▶ [What needs to be done]: In the records below, find the line holding "if 255 <? val' then None" and the line holding "(** [networkNumberAndMask]: the". Set down both, with every line between them, exactly.
BEGIN
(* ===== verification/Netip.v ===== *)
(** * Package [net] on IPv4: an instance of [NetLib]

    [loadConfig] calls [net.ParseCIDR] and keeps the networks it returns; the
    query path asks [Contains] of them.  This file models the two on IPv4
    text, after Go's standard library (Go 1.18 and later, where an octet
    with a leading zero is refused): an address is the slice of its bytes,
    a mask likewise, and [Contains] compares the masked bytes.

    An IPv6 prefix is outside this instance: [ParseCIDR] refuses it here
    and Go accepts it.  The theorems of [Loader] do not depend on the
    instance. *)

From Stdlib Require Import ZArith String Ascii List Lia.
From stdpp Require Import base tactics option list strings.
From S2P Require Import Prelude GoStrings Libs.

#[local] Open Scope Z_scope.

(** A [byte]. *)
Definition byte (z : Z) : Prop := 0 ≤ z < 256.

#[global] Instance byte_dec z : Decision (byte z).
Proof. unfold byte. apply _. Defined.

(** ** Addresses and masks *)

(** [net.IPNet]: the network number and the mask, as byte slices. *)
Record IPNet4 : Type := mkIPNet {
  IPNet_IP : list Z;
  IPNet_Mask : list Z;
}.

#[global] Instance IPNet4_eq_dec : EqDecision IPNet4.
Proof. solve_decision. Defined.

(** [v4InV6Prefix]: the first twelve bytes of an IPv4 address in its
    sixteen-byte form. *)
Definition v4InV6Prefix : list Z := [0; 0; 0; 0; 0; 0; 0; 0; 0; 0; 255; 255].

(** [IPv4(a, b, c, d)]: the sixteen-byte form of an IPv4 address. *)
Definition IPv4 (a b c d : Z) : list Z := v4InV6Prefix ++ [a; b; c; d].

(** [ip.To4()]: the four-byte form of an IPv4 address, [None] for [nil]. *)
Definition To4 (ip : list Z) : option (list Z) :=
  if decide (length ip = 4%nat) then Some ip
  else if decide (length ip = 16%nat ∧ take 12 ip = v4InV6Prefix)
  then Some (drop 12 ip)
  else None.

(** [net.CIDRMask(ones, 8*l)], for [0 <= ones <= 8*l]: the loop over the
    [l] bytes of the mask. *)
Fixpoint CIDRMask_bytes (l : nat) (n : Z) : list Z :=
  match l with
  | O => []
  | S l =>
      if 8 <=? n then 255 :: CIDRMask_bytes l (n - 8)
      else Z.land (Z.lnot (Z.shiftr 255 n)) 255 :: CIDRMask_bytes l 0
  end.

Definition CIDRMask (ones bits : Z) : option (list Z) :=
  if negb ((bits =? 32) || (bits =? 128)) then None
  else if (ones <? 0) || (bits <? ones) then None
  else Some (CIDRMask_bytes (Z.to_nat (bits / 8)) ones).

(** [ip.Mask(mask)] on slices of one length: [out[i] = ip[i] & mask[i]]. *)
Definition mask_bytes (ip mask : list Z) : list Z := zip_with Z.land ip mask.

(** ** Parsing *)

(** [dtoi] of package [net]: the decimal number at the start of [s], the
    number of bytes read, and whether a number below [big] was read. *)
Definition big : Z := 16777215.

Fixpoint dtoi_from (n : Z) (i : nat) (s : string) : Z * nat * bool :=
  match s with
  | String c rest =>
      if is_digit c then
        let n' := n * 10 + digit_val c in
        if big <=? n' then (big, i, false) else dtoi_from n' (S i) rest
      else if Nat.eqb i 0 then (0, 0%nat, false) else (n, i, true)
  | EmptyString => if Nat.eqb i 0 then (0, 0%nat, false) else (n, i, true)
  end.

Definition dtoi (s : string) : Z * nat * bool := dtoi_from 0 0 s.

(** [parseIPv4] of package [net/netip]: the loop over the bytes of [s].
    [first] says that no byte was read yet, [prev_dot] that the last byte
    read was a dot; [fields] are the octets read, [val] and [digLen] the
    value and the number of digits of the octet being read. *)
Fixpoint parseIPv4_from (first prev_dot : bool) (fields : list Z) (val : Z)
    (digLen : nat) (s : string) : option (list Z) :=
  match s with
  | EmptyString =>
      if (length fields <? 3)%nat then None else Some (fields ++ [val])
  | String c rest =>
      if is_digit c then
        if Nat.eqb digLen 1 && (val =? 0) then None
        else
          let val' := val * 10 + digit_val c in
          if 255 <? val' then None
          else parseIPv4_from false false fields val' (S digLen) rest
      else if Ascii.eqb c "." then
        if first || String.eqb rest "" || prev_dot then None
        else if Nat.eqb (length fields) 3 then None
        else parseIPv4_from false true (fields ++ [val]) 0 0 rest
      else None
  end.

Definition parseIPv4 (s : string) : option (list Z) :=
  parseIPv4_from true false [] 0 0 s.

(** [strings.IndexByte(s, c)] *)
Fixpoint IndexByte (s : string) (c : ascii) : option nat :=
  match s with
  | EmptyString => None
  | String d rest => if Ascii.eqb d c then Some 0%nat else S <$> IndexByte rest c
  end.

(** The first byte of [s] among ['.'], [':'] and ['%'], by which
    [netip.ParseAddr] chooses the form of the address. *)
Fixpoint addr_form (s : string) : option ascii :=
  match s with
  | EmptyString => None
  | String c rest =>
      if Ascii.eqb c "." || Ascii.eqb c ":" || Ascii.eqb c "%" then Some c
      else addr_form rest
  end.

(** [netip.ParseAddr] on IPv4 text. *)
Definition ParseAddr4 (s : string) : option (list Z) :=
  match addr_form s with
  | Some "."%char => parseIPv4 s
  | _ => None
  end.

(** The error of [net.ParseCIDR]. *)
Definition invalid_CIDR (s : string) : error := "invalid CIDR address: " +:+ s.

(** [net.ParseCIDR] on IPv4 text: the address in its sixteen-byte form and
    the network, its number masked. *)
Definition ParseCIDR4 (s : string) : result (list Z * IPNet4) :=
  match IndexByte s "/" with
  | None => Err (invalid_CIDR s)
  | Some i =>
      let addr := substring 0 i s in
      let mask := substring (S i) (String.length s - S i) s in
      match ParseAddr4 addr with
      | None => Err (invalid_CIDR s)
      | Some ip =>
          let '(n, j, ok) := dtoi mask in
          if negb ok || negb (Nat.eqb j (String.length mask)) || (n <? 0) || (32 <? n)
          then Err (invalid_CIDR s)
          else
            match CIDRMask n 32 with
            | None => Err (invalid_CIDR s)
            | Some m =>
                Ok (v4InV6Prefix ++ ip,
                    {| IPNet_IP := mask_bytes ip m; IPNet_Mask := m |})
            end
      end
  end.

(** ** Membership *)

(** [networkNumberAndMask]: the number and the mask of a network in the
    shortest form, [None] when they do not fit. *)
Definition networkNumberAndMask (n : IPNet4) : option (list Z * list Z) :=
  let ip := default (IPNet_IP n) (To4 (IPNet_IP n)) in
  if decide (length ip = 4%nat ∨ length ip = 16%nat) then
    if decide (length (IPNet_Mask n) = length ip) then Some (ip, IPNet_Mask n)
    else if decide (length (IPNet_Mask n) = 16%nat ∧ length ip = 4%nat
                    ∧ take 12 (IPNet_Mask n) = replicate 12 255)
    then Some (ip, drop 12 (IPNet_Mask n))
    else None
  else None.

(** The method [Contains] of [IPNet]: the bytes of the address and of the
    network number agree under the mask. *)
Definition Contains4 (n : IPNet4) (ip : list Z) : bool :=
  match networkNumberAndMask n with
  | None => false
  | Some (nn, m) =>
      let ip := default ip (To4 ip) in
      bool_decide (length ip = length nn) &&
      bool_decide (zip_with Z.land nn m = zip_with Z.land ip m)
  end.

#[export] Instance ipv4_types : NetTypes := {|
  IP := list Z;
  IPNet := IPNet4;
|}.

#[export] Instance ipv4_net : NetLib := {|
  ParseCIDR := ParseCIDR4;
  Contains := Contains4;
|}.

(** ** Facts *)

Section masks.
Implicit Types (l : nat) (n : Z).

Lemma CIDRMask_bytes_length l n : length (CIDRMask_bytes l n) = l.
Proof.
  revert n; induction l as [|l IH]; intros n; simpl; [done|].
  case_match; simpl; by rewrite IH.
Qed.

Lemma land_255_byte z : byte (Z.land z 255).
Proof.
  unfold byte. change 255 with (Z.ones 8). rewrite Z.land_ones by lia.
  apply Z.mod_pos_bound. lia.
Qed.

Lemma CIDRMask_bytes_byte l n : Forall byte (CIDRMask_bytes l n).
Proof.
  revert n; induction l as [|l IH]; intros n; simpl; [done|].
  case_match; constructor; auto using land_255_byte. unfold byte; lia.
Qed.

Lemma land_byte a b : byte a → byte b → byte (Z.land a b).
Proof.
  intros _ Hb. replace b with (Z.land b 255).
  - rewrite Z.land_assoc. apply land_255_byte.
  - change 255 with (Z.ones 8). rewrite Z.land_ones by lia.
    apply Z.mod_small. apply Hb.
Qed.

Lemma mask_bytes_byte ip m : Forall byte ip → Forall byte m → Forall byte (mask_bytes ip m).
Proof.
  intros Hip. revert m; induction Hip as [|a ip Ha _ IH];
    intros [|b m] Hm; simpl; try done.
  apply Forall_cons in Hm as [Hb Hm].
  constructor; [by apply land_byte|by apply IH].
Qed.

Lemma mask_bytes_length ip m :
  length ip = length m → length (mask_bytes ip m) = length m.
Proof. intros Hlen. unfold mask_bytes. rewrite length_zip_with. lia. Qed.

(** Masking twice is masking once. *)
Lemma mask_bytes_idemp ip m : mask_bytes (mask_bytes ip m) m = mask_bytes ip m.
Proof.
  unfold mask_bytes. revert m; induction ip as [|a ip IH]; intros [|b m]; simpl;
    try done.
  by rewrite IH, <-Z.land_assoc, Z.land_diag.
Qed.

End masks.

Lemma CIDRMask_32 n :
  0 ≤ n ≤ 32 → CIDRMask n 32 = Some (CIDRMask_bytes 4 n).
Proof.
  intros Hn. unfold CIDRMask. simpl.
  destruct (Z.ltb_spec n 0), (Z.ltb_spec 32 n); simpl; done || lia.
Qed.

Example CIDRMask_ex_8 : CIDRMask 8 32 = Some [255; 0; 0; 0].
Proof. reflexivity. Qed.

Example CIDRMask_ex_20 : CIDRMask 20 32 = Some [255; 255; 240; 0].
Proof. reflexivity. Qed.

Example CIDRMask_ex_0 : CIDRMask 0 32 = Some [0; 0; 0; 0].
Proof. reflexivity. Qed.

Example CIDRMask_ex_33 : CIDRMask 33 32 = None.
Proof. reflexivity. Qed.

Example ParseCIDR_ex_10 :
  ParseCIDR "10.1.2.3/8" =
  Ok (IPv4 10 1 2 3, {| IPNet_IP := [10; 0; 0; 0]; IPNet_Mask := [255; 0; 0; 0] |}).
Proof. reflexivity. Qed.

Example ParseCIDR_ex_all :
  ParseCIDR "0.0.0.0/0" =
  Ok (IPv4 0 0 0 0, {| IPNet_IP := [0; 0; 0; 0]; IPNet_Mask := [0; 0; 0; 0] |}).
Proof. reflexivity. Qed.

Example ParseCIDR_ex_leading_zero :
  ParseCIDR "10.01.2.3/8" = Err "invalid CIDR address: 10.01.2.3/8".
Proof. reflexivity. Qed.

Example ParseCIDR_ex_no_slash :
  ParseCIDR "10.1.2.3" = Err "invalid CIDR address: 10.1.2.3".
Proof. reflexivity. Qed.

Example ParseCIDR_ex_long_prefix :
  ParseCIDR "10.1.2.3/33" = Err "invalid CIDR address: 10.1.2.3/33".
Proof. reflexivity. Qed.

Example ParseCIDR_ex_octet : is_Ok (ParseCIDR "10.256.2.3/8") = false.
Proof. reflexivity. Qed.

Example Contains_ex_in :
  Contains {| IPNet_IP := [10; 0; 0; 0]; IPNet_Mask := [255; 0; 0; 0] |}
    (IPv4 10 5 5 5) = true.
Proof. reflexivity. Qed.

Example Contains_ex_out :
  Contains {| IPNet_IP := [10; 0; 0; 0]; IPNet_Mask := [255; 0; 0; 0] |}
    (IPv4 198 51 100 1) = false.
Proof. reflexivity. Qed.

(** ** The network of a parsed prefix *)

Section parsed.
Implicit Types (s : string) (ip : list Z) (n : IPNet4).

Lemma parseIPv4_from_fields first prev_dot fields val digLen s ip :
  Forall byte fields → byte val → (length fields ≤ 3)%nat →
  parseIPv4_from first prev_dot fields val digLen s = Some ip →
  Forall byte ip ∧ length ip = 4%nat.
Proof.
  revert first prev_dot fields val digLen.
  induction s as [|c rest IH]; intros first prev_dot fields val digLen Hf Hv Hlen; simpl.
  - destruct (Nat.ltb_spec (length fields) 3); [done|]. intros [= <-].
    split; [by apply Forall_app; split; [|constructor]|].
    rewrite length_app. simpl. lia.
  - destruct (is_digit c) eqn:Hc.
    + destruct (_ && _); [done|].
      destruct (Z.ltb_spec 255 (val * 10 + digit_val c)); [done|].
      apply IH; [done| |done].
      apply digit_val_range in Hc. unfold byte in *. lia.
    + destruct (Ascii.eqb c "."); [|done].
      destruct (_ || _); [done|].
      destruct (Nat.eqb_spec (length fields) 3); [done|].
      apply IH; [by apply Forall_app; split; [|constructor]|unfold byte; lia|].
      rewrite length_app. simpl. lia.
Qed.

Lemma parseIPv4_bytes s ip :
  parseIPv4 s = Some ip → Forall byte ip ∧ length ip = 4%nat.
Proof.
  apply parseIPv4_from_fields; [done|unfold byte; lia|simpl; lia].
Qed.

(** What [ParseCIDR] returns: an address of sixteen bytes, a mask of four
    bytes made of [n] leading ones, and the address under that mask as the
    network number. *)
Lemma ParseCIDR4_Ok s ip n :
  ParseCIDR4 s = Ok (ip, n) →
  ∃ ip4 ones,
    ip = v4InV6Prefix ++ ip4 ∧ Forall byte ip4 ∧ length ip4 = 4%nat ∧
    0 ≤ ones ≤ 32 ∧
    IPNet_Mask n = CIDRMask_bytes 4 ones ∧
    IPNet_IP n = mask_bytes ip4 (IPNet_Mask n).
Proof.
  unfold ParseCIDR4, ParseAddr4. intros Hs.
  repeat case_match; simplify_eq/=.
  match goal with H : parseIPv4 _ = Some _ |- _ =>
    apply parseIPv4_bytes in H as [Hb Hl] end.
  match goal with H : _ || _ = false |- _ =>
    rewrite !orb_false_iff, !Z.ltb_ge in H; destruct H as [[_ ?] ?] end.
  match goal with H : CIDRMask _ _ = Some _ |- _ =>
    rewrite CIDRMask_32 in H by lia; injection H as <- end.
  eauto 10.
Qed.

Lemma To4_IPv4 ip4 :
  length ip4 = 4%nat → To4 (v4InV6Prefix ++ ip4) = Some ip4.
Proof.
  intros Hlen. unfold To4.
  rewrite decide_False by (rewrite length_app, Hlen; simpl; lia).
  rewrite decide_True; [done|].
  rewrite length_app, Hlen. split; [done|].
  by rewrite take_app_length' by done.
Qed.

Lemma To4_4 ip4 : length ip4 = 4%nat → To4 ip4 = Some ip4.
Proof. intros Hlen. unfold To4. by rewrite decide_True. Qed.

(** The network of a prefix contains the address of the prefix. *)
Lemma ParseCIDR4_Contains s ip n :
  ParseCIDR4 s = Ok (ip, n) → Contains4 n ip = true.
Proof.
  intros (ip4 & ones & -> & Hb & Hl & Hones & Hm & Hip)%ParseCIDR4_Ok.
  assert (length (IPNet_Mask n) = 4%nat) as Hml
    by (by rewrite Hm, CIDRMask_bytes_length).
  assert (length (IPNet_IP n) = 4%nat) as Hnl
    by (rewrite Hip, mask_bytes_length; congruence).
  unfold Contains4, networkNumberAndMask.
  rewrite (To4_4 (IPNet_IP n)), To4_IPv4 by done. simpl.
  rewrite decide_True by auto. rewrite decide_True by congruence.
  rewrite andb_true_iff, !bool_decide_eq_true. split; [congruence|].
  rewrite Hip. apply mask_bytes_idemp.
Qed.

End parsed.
END
BEGIN
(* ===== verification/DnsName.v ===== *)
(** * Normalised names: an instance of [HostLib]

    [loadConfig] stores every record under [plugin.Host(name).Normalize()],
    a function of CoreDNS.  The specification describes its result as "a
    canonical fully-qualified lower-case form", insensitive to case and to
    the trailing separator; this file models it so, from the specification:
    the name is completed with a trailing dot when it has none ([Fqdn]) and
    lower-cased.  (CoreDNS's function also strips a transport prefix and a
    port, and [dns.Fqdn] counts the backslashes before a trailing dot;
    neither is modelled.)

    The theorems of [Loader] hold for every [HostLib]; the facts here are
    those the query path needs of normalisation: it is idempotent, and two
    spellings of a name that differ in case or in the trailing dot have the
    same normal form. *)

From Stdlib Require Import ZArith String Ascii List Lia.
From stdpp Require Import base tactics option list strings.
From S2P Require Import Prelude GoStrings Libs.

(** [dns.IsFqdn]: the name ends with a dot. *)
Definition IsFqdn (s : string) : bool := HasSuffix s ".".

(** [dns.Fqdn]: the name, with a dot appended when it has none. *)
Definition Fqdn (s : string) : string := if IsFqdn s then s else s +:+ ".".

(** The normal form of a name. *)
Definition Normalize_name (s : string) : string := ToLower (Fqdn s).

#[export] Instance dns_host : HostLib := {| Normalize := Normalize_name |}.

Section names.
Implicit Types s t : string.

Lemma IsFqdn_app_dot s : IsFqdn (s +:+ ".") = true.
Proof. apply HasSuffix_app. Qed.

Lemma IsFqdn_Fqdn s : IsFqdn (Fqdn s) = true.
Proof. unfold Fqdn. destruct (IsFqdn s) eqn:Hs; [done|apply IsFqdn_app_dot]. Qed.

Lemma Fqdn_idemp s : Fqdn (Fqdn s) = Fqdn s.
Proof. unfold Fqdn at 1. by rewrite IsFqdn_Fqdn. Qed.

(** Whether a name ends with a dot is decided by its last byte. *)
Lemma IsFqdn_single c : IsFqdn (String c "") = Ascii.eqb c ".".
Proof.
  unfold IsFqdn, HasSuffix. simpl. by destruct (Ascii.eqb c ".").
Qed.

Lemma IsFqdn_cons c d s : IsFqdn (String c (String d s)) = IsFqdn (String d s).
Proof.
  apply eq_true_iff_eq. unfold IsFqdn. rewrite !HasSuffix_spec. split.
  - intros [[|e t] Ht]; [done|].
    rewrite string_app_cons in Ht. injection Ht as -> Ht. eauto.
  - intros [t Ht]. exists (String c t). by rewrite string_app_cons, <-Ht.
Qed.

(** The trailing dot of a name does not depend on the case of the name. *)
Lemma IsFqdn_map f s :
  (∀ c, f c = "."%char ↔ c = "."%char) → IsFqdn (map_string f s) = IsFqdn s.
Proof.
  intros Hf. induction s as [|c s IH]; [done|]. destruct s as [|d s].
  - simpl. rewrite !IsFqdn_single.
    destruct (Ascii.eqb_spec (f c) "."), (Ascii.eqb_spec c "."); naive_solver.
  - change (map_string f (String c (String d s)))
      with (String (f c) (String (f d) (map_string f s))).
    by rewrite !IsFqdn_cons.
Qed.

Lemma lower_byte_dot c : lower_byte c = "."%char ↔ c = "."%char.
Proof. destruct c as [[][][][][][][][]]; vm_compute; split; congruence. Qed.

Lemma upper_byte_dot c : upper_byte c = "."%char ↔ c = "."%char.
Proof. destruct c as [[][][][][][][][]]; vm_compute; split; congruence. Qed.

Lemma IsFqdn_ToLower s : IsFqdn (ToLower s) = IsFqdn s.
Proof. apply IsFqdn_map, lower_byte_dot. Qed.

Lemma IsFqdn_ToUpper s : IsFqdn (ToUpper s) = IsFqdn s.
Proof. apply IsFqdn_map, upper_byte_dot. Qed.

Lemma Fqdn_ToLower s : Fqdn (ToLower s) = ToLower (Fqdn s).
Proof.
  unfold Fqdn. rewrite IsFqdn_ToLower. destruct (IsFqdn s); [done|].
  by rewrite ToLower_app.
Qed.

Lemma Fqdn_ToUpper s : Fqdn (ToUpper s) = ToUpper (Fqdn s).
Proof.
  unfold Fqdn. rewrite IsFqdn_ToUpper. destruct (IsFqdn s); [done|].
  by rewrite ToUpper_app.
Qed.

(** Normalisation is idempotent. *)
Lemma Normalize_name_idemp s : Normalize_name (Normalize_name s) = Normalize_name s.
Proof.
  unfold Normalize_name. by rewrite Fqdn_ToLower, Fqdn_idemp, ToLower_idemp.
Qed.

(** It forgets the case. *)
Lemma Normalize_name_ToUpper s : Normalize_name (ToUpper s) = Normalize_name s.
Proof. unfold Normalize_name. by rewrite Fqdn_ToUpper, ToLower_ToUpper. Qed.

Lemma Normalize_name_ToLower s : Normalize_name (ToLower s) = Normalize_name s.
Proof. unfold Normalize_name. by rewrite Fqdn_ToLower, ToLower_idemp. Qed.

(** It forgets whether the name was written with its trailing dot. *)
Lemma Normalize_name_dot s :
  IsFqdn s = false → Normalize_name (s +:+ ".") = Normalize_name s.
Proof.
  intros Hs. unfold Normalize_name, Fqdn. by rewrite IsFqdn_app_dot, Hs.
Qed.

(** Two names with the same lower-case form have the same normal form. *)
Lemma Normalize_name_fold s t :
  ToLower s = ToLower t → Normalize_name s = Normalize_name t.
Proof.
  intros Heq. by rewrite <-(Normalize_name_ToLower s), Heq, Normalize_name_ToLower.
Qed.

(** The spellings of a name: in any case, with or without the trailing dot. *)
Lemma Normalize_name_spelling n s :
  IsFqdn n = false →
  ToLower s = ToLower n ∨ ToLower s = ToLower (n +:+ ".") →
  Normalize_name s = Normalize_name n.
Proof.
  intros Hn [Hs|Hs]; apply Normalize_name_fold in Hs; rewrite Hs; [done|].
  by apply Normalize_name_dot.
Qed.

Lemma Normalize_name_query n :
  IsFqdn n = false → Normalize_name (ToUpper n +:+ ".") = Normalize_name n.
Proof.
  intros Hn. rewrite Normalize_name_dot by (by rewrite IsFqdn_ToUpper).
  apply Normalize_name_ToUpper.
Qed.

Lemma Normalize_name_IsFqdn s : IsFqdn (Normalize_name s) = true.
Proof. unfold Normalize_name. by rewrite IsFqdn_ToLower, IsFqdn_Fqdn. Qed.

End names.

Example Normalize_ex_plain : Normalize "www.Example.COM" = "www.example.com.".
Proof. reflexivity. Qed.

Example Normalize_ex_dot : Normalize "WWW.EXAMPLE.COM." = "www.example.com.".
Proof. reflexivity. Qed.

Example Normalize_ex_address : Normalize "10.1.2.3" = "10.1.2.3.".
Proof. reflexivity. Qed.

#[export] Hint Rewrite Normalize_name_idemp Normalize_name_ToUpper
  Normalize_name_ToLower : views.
END
▶ [Solution to this task]:
          if 255 <? val' then None
          else parseIPv4_from false false fields val' (S digLen) rest
      else if Ascii.eqb c "." then
        if first || String.eqb rest "" || prev_dot then None
        else if Nat.eqb (length fields) 3 then None
        else parseIPv4_from false true (fields ++ [val]) 0 0 rest
      else None
  end.

Definition parseIPv4 (s : string) : option (list Z) :=
  parseIPv4_from true false [] 0 0 s.

(** [strings.IndexByte(s, c)] *)
Fixpoint IndexByte (s : string) (c : ascii) : option nat :=
  match s with
  | EmptyString => None
  | String d rest => if Ascii.eqb d c then Some 0%nat else S <$> IndexByte rest c
  end.

(** The first byte of [s] among ['.'], [':'] and ['%'], by which
    [netip.ParseAddr] chooses the form of the address. *)
Fixpoint addr_form (s : string) : option ascii :=
  match s with
  | EmptyString => None
  | String c rest =>
      if Ascii.eqb c "." || Ascii.eqb c ":" || Ascii.eqb c "%" then Some c
      else addr_form rest
  end.

(** [netip.ParseAddr] on IPv4 text. *)
Definition ParseAddr4 (s : string) : option (list Z) :=
  match addr_form s with
  | Some "."%char => parseIPv4 s
  | _ => None
  end.

(** The error of [net.ParseCIDR]. *)
Definition invalid_CIDR (s : string) : error := "invalid CIDR address: " +:+ s.

(** [net.ParseCIDR] on IPv4 text: the address in its sixteen-byte form and
    the network, its number masked. *)
Definition ParseCIDR4 (s : string) : result (list Z * IPNet4) :=
  match IndexByte s "/" with
  | None => Err (invalid_CIDR s)
  | Some i =>
      let addr := substring 0 i s in
      let mask := substring (S i) (String.length s - S i) s in
      match ParseAddr4 addr with
      | None => Err (invalid_CIDR s)
      | Some ip =>
          let '(n, j, ok) := dtoi mask in
          if negb ok || negb (Nat.eqb j (String.length mask)) || (n <? 0) || (32 <? n)
          then Err (invalid_CIDR s)
          else
            match CIDRMask n 32 with
            | None => Err (invalid_CIDR s)
            | Some m =>
                Ok (v4InV6Prefix ++ ip,
                    {| IPNet_IP := mask_bytes ip m; IPNet_Mask := m |})
            end
      end
  end.

(** ** Membership *)

(** [networkNumberAndMask]: the number and the mask of a network in the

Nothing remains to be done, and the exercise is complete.